Lanternas produzidas por estudantes de Caçador levam mensagem de esperança a crianças com câncer em Florianópolis
Uma viagem de mais de 400 quilômetros vai levar, nesta quarta-feira (19), uma mensagem de esperança a crianças em tratamento contra o câncer em Florianópolis. Estudantes da Educação de Jovens e Adultos (EJA) do SESI de Caçador confeccionaram 190 lanternas que serão entregues a pacientes do Hospital Infantil Joana de Gusmão, às 14h.
A iniciativa começou em março e transformou materiais simples, como potes de conserva, sisal e luzes de LED, em objetos carregados de significado. A inspiração veio de uma tradição tailandesa associada à ideia de deixar para trás períodos difíceis e abrir espaço para novos começos.



A proposta, porém, ganhou um novo sentido neste ano. Em edições anteriores, realizadas em 2024 e 2025, os estudantes lançavam as lanternas no Rio do Peixe como parte de uma atividade de reflexão e superação. Para 2026, a professora Daiane Xumadelo decidiu direcionar o projeto para crianças que enfrentam o tratamento oncológico.
Ao todo, 160 lanternas serão levadas para Florianópolis. As outras 30 ficarão em Caçador e serão destinadas ao Hospital Maice.
Solidariedade foi além das lanternas
O projeto também acabou envolvendo outras pessoas da comunidade. Além dos estudantes, familiares participaram da preparação dos kits e costureiras voluntárias produziram 160 pares de pantufas para acompanhar as doações.
A iniciativa chegou à indústria têxtil Maria Emília por meio de uma estudante da EJA que trabalha na empresa. A partir da ideia, a indústria disponibilizou os materiais para a confecção das pantufas e funcionárias passaram a produzir as peças voluntariamente depois do expediente. O trabalho começou em junho.
A ação reuniu, assim, diferentes etapas de colaboração, enquanto os estudantes ficaram responsáveis pelas lanternas, as costureiras contribuíram com as pantufas e as famílias auxiliaram na montagem dos kits.

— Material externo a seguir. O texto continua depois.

(** C22: the results of a target share one summary map: a reader that
    holds the pointer [Compute] returned before a cycle sees, after the
    cycle, the hops of the old trace with the totals of the new one. *)
Theorem mtr_shares_summary_map t s ml m hops old_hops :
  MTR_at t s ml m → cycle_hops t s = Some hops →
  read s (Compute t) = Some (old_hops, m) →
  ∃ t' s', mtr t s = Some (t', s') ∧
    read s' (Compute t) = Some (old_hops, merge_hops m hops).
Proof.
  intros Hat Hhops Hread. eexists _, _. split; [by apply mtr_spec|].
  destruct Hat as (r & res & Hr & Hres & Hml & Hm).
  unfold Compute, read in *. rewrite Hr in *. simpl in Hread.
  rewrite Hres in Hread. simpl in Hread. rewrite Hml in Hread. simpl in Hread.
  rewrite Hm in Hread. injection Hread as <-.
  by apply after_mtr_read_old.
Qed.

(** C24: when the collaborator returns a nil result, the critical
    section dereferences it: the cycle panics instead of publishing a
    degraded result. *)
Theorem mtr_nil_data_panics t s :
  cycle_hops t s = None → mtr t s = None.
Proof. intros Hnil. by rewrite mtr_unfold, Hnil. Qed.

(** C25: [NewMTR] returns no error and a well-formed target that holds
    every argument in the field of its name, whose accessors return the
    name, the host and the labels given, and whose result has no hops and
    an empty map. *)
Theorem NewMTR_ok startupDelay name host srcAddr interval timeout maxHops count labels s :
  let '(t, err, s') :=
    NewMTR startupDelay name host srcAddr interval timeout maxHops count labels s in
  err = None ∧ read s' (Compute t) = Some ([], ∅) ∧ MTR_ok t s' ∧
  (Name t, Host t, Labels t) = (name, host, labels) ∧
  set_result t None = mkMTR name host srcAddr interval timeout maxHops count labels None ∧
  sh_ids s' = sh_ids s ∧ sh_net s' = sh_net s.
Proof.
  unfold NewMTR, alloc_map, alloc_result. simpl.
  assert (∀ ml, MTR_at (mkMTR name host srcAddr interval timeout maxHops count labels
                  (Some (fresh (dom (sh_results s)))))
            (mkShared (<[fresh (dom (sh_results s)) := mkMtrResult [] (Some ml)]> (sh_results s))
               (<[ml := ∅]> (sh_maps s)) (sh_ids s) (sh_net s)) ml ∅) as Hat.
  { intros ml. eexists _, _. simpl.
    split_and!; [done|apply lookup_insert_eq|done|apply lookup_insert_eq]. }
  split_and!; try done.
  - unfold read, Compute. simpl. rewrite lookup_insert_eq. simpl.
    by rewrite lookup_insert_eq.
  - eapply MTR_at_ok, Hat.
Qed.

End facts.

Section cycles.
Context `{HopTraceOk}.
Implicit Types (t : MTR) (s : shared) (r d ml : loc) (m : summaries).

Lemma mtr_many_S k t s :
  mtr_many (S k) t s = '(t', s') ← mtr t s; mtr_many k t' s'.
Proof. reflexivity. Qed.

(** C23: with a collaborator that always returns a result, any number
    of cycles of a well-formed target run without a panic, and the map
    of the target then holds the hops of all their traces, merged in the
    order of the cycles into the map it held before. *)
Theorem mtr_many_cumulative k t s ml m :
  MTR_at t s ml m →
  ∃ t' s', mtr_many k t s = Some (t', s') ∧
    MTR_at t' s' ml (merge_hops m (mtr_traces k t s)).
Proof.
  revert t s m. induction k as [|k IH]; intros t s m Hat; [by exists t, s|].
  destruct (Mtr_not_nil (host t) (srcAddr t) (maxHops t) (count t) (timeout t)
              (Get (sh_ids s)).1 (sh_net s)) as [hops Hhops].
  change (cycle_hops t s = Some hops) in Hhops.
  rewrite mtr_many_S. cbn [mtr_traces]. rewrite Hhops, (mtr_spec t s ml m hops) by done.
  simpl. rewrite merge_hops_app.
  apply IH. exact (after_mtr_at t s ml m hops).
Qed.

End cycles.

(** ** Overlapping cycles *)

Section overlap.
Context `{HopTrace}.
Implicit Types (t : MTR) (s : shared) (r d ml : loc) (m : summaries).

(** Two cycles whose traces are complete enter the critical section one
    after the other. *)
Definition publish2 (t : MTR) (s : shared) (d1 d2 : loc) : option (MTR * shared) :=
  '(t', s') ← mtr_publish t (Some d1) s; mtr_publish t' (Some d2) s'.

Lemma publish2_spec t s ml m d1 d2 new1 new2 :
  MTR_at t s ml m → d1 ≠ d2 →
  sh_results s !! d1 = Some new1 → sh_results s !! d2 = Some new2 →
  ∃ t' s', publish2 t s d1 d2 = Some (t', s') ∧ Compute t' = Some d2 ∧
    MTR_at t' s' ml (merge_hops (merge_hops m (Hops new1)) (Hops new2)).
Proof.
  intros Hat Hne H1 H2. unfold publish2.
  rewrite (mtr_publish_spec t s ml m d1 new1) by done. simpl.
  erewrite (mtr_publish_spec _ _ ml (merge_hops m (Hops new1)) d2 new2).
  - eexists _, _. split; [done|]. split; [done|].
    eexists _, _. simpl.
    split_and!; [done|apply lookup_insert_eq|done|apply lookup_insert_eq].
  - eexists _, _. simpl.
    split_and!; [done|apply lookup_insert_eq|done|apply lookup_insert_eq].
  - simpl. by rewrite lookup_insert_ne.
Qed.

(** C26: two overlapping cycles may publish in either order without a
    panic; the current result is that of the cycle that published last,
    and the maps the two orders leave are equivalent: the same keys,
    responding addresses and totals. *)
Theorem mtr_publish_interleave t s ml m d1 d2 new1 new2 :
  MTR_at t s ml m → d1 ≠ d2 →
  sh_results s !! d1 = Some new1 → sh_results s !! d2 = Some new2 →
  ∃ ta sa tb sb ma mb,
    publish2 t s d1 d2 = Some (ta, sa) ∧ publish2 t s d2 d1 = Some (tb, sb) ∧
    Compute ta = Some d2 ∧ Compute tb = Some d1 ∧
    MTR_at ta sa ml ma ∧ MTR_at tb sb ml mb ∧ summaries_equiv ma mb.
Proof.
  intros Hat Hne H1 H2.
  destruct (publish2_spec t s ml m d1 d2 new1 new2) as (ta & sa & Ea & Ca & Hata); [done..|].
  destruct (publish2_spec t s ml m d2 d1 new2 new1) as (tb & sb & Eb & Cb & Hatb); [done..|].
  exists ta, sa, tb, sb. eexists _, _. split_and!; [done..|].
  rewrite <-!merge_hops_app. apply merge_hops_proper; [done|apply Permutation_app_comm].
Qed.

End overlap.

(** ** Scripted collaborators *)

(** A collaborator that returns the traces of a script, one per call, and
    an empty trace when the script is exhausted. *)
#[export] Instance total_trace : HopTrace := {|
  net := list (list IcmpHop.t);
  Mtr _ _ _ _ _ _ w :=
    match w with
    | [] => (Some [], None, [])
    | hops :: w' => (Some hops, None, w')
    end;
|}.

#[export] Instance total_trace_ok : @HopTraceOk total_trace.
Proof. split. intros host src mh c tmo id [|hops w]; by eexists. Qed.

(** A collaborator that fails with a nil result on every call. *)
Definition nil_trace : HopTrace := {|
  net := unit;
  Mtr _ _ _ _ _ _ w := (None, Some "mtr failed", w);
|}.

Section scripted.

Definition s_init : @shared total_trace :=
  mkShared ∅ ∅ (mkIcmpID 0) ([[hop2; hop3a]; [hop3b]] : @net total_trace).
Definition new0 : MTR * option error * @shared total_trace :=
  NewMTR 0 "edge" "10.0.0.1" "" (15 * Second) (4 * Second) 30 10 ∅ s_init.
Definition t0 : MTR := new0.1.1.
Definition s0 : @shared total_trace := new0.2.

Lemma t0_at : MTR_at t0 s0 1%positive ∅.
Proof. eexists _, _. split_and!; reflexivity. Qed.

Lemma mtr_publishes_trace_witness :
  ∃ t' s', mtr t0 s0 = Some (t', s') ∧
    read s' (Compute t') = Some ([hop2; hop3a], merge_hops ∅ [hop2; hop3a]) ∧
    MTR_at t' s' 1%positive (merge_hops ∅ [hop2; hop3a]) ∧
    Compute t' ≠ Compute t0.
Proof. apply (mtr_publishes_trace t0 s0 1%positive ∅ [hop2; hop3a] t0_at). reflexivity. Defined.

Lemma mtr_shares_summary_map_witness :
  ∃ t' s', mtr t0 s0 = Some (t', s') ∧
    read s' (Compute t0) = Some ([], merge_hops ∅ [hop2; hop3a]).
Proof.
  apply (mtr_shares_summary_map t0 s0 1%positive ∅ [hop2; hop3a] [] t0_at); reflexivity.
Defined.

Lemma mtr_many_cumulative_witness :
  ∃ t' s', mtr_many 2 t0 s0 = Some (t', s') ∧
    MTR_at t' s' 1%positive (merge_hops ∅ (mtr_traces 2 t0 s0)).
Proof. apply (mtr_many_cumulative 2 t0 s0 1%positive ∅ t0_at). Defined.

(** After the two cycles of the script a reader of the target sees the hop
    of the second trace and the totals of both. *)
Example mtr_many_example :
  (mtr_many 2 t0 s0 ≫= λ '(t', s'),
     '(hops, m) ← read s' (Compute t'); Some (hops, totals_at m "3_10.0.0.1")) =
  Some ([hop3b], (2, 12 * Millisecond, 1)).
Proof. vm_compute. reflexivity. Qed.

(** The same target with a collaborator that fails. *)
Definition new_nil : MTR * option error * @shared nil_trace :=
  @NewMTR nil_trace 0 "edge" "10.0.0.1" "" (15 * Second) (4 * Second) 30 10 ∅
    (mkShared (H := nil_trace) ∅ ∅ (mkIcmpID 0) ()).

Lemma mtr_nil_data_panics_witness :
  @MTR_ok nil_trace new_nil.1.1 new_nil.2 ∧ @mtr nil_trace new_nil.1.1 new_nil.2 = None.
Proof.
  split; [eexists _, _, _, _; split_and!; reflexivity|].
  apply (@mtr_nil_data_panics nil_trace). reflexivity.
Defined.

(** The state in which two cycles have completed their traces and neither
    has published. *)
Definition s2 : @shared total_trace :=
  (mtr_probe t0 2 (mtr_probe t0 1 s0).2).2.

Lemma mtr_publish_interleave_witness :
  ∃ ta sa tb sb ma mb,
    publish2 t0 s2 2%positive 3%positive = Some (ta, sa) ∧
    publish2 t0 s2 3%positive 2%positive = Some (tb, sb) ∧
    Compute ta = Some 3%positive ∧ Compute tb = Some 2%positive ∧
    MTR_at ta sa 1%positive ma ∧ MTR_at tb sb 1%positive mb ∧ summaries_equiv ma mb.
Proof.
  apply (mtr_publish_interleave t0 s2 1%positive ∅ 2%positive 3%positive
           (mkMtrResult [hop2; hop3a] None) (mkMtrResult [hop3b] None)).
  - eexists _, _. split_and!; reflexivity.
  - done.
  - reflexivity.
  - reflexivity.
Defined.

End scripted.

End MTR.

Projeto também chama atenção para o meio ambiente
A mudança no destino das lanternas também está relacionada a uma preocupação ambiental. Nas atividades realizadas nos anos anteriores, as peças eram colocadas no Rio do Peixe. Neste ano, os organizadores consideraram que as luzes de LED precisariam ser posteriormente retiradas do rio para evitar impactos ambientais.

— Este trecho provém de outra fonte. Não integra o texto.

(* ===== verification/Scheduler.v ===== *)
(** * Scheduler: the goroutines of a target

    [NewPing] and [NewMTR] add one to the wait group of the target and
    start the goroutine [run]; [run] waits for the startup delay or the
    stop signal, creates the ticker, and then selects between the stop
    channel and the ticker: on stop it stops the ticker, calls [wg.Done]
    and returns; on a tick it starts a goroutine that runs one cycle.  In
    [target_ping.go] the loop first sends a token to the buffered channel
    [waitChan] of capacity [MaxConcurrentJobs], and the cycle goroutine
    receives one when it is done; in [target_mtr.go] there is no such
    channel.  [Stop] closes the stop channel and waits for the wait group.

    Every statement of [run] and [Stop] that another goroutine can
    observe is a step of its own: the receive of a [select] case, the
    send of the token, the [go] statement, [tick.Stop()], [wg.Done()],
    [close(t.stop)] and the return of [wg.Wait()].  A cycle goroutine
    takes its three phases and the receive of its token as four steps.

    The two files differ only in the token channel and in the cycle that
    is run, so the machine is written once, over the interface [Flavor]:
    the interval of the target, the capacity of the token channel if there
    is one, and the three atomic phases of a cycle ([fl_start], the
    allocator; [fl_probe], the measurement; [fl_publish], the critical
    section, [None] when it panics).

    A state [sched] holds the program counter of the loop, the state of
    the stop channel, of the wait group, of the ticker and of the token
    channel, the program counters of the cycle goroutines and of the
    callers of [Stop], and a flag set when a goroutine has panicked, which
    ends the process.  An [action] names the goroutine that moves and, for
    the [select] statement, the case that is chosen; [exec] is the effect
    of an action, [None] when it is not enabled; [step] is the same
    relation given by rules. *)

From S2P Require Import Prelude.

(** What the scheduler needs of a target. *)
Class Flavor : Type := {
  fl_target : Type;
  fl_store : Type;
  fl_datum : Type;
  (** [t.interval] *)
  fl_interval : fl_target → Duration;
  (** the capacity of [waitChan], [None] when there is no such channel *)
  fl_cap : option nat;
  (** [icmpID := int(t.icmpID.Get())] *)
  fl_start : fl_target → fl_store → Z * fl_store;
  (** the measurement, which returns the data to publish *)
  fl_probe : fl_target → Z → fl_store → fl_datum * fl_store;
  (** the critical section; [None] is a panic *)
  fl_publish : fl_target → fl_datum → fl_store → option (fl_target * fl_store);
}.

A partir disso, a atividade passou a ter como foco a entrega direta às crianças, mantendo o simbolismo das lanternas sem a necessidade de lançá-las na água.
A viagem dos estudantes até Florianópolis representa o encerramento de meses de trabalho. Ao todo, serão percorridos cerca de 412 quilômetros entre Caçador e a Capital para levar os materiais às crianças em tratamento.
Educação de jovens e adultos
O projeto faz parte das atividades desenvolvidas pela EJA do SESI/SC, modalidade voltada a pessoas que não concluíram a educação básica na idade regular. Criada em 1999, a iniciativa já contribuiu para a formação de mais de 100 mil pessoas em Santa Catarina.
Neste ano, a atividade que começou como uma proposta de reflexão sobre momentos difíceis se transformou em uma ação de solidariedade. As lanternas, que antes eram utilizadas em uma atividade simbólica no Rio do Peixe, agora serão entregues a crianças que enfrentam uma fase delicada do tratamento médico.